▶ Exercise requirements:
Please transcribe every record below exactly as written.

▶ Provided information:
________

Lemma gate_api_other (p : Z) (f : Q) : p <> 1%Z -> gate_api p f = p.
Proof.
  intros H. unfold gate_api. destruct (Z.eqb_spec p 1); [contradiction|reflexivity].
Qed.

Lemma gate_live_other (p : Z) (f : Q) : p <> 1%Z -> gate_live p f = p.
Proof.
  intros H. unfold gate_live. destruct (Z.eqb_spec p 1); [contradiction|reflexivity].
Qed.

Lemma gate_api_outside (f : Q) : f < 3 \/ 7 < f -> gate_api 1 f = 2%Z.
Proof.
  intros H. rewrite gate_api_tremor.
  destruct H as [H|H]; apply Qltb_lt in H; rewrite H;
    [rewrite orb_true_r|]; reflexivity.
Qed.

Lemma gate_live_outside (f : Q) :
  f < 35 # 10 \/ 75 # 10 < f -> gate_live 1 f = 2%Z.
Proof.
  intros H. rewrite gate_live_tremor.
  destruct H as [H|H]; apply Qltb_lt in H; rewrite H;
    [|rewrite orb_true_r]; reflexivity.
Qed.

Section Pipelines.

Context {K : Numeric}.
Variable model_predict : list Q -> result Z.

(** A request that carries the three accelerations reaches the gate
    with the class of the classifier and the first feature. *)
Lemma predict_runs_gate (df : DataFrame) (features : list Q) (p : Z) :
  has_column "AccelX" df = true ->
  has_column "AccelY" df = true ->
  has_column "AccelZ" df = true ->
  get_features (fill_FSR df) = Ok features ->
  model_predict features = Ok p ->
  predict model_predict true (Some df)
  = Verdict (gate_api p (nth 0 features 0))
            (labels (gate_api p (nth 0 features 0)))
            (nth 0 features 0) (nth 1 features 0).
Proof.
  intros HX HY HZ Hfeat Hp. unfold predict. simpl.
  rewrite HX, HY, HZ. simpl. rewrite Hfeat. simpl. rewrite Hp.
  reflexivity.
Qed.

Lemma analyse_window_runs_gate (rows : list sample) (features : list Q)
  (p : Z) :
  get_features_live (DataFrame_of rows) = Ok features ->
  model_predict features = Ok p ->
  analyse_window model_predict rows
  = Ok (gate_live p (nth 0 features 0), nth 0 features 0).
Proof.
  intros Hfeat Hp. unfold analyse_window.
  destruct rows as [|r rows].
  - change (get_features_live (DataFrame_of []))
      with (@Raise (list Q) ValueError) in Hfeat.
    discriminate Hfeat.
  - cbn [DataFrame_of_records]. rewrite Hfeat. simpl.
    rewrite Hp. reflexivity.
Qed.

________

▶ Response to this exercise:
Lemma gate_api_other (p : Z) (f : Q) : p <> 1%Z -> gate_api p f = p.
Proof.
  intros H. unfold gate_api. destruct (Z.eqb_spec p 1); [contradiction|reflexivity].
Qed.

Lemma gate_live_other (p : Z) (f : Q) : p <> 1%Z -> gate_live p f = p.
Proof.
  intros H. unfold gate_live. destruct (Z.eqb_spec p 1); [contradiction|reflexivity].
Qed.

Lemma gate_api_outside (f : Q) : f < 3 \/ 7 < f -> gate_api 1 f = 2%Z.
Proof.
  intros H. rewrite gate_api_tremor.
  destruct H as [H|H]; apply Qltb_lt in H; rewrite H;
    [rewrite orb_true_r|]; reflexivity.
Qed.

Lemma gate_live_outside (f : Q) :
  f < 35 # 10 \/ 75 # 10 < f -> gate_live 1 f = 2%Z.
Proof.
  intros H. rewrite gate_live_tremor.
  destruct H as [H|H]; apply Qltb_lt in H; rewrite H;
    [|rewrite orb_true_r]; reflexivity.
Qed.

Section Pipelines.

Context {K : Numeric}.
Variable model_predict : list Q -> result Z.

(** A request that carries the three accelerations reaches the gate
    with the class of the classifier and the first feature. *)
Lemma predict_runs_gate (df : DataFrame) (features : list Q) (p : Z) :
  has_column "AccelX" df = true ->
  has_column "AccelY" df = true ->
  has_column "AccelZ" df = true ->
  get_features (fill_FSR df) = Ok features ->
  model_predict features = Ok p ->
  predict model_predict true (Some df)
  = Verdict (gate_api p (nth 0 features 0))
            (labels (gate_api p (nth 0 features 0)))
            (nth 0 features 0) (nth 1 features 0).
Proof.
  intros HX HY HZ Hfeat Hp. unfold predict. simpl.
  rewrite HX, HY, HZ. simpl. rewrite Hfeat. simpl. rewrite Hp.
  reflexivity.
Qed.

Lemma analyse_window_runs_gate (rows : list sample) (features : list Q)
  (p : Z) :
  get_features_live (DataFrame_of rows) = Ok features ->
  model_predict features = Ok p ->
  analyse_window model_predict rows
  = Ok (gate_live p (nth 0 features 0), nth 0 features 0).
Proof.
  intros Hfeat Hp. unfold analyse_window.
  destruct rows as [|r rows].
  - change (get_features_live (DataFrame_of []))
      with (@Raise (list Q) ValueError) in Hfeat.
    discriminate Hfeat.
  - cbn [DataFrame_of_records]. rewrite Hfeat. simpl.
    rewrite Hp. reflexivity.
Qed.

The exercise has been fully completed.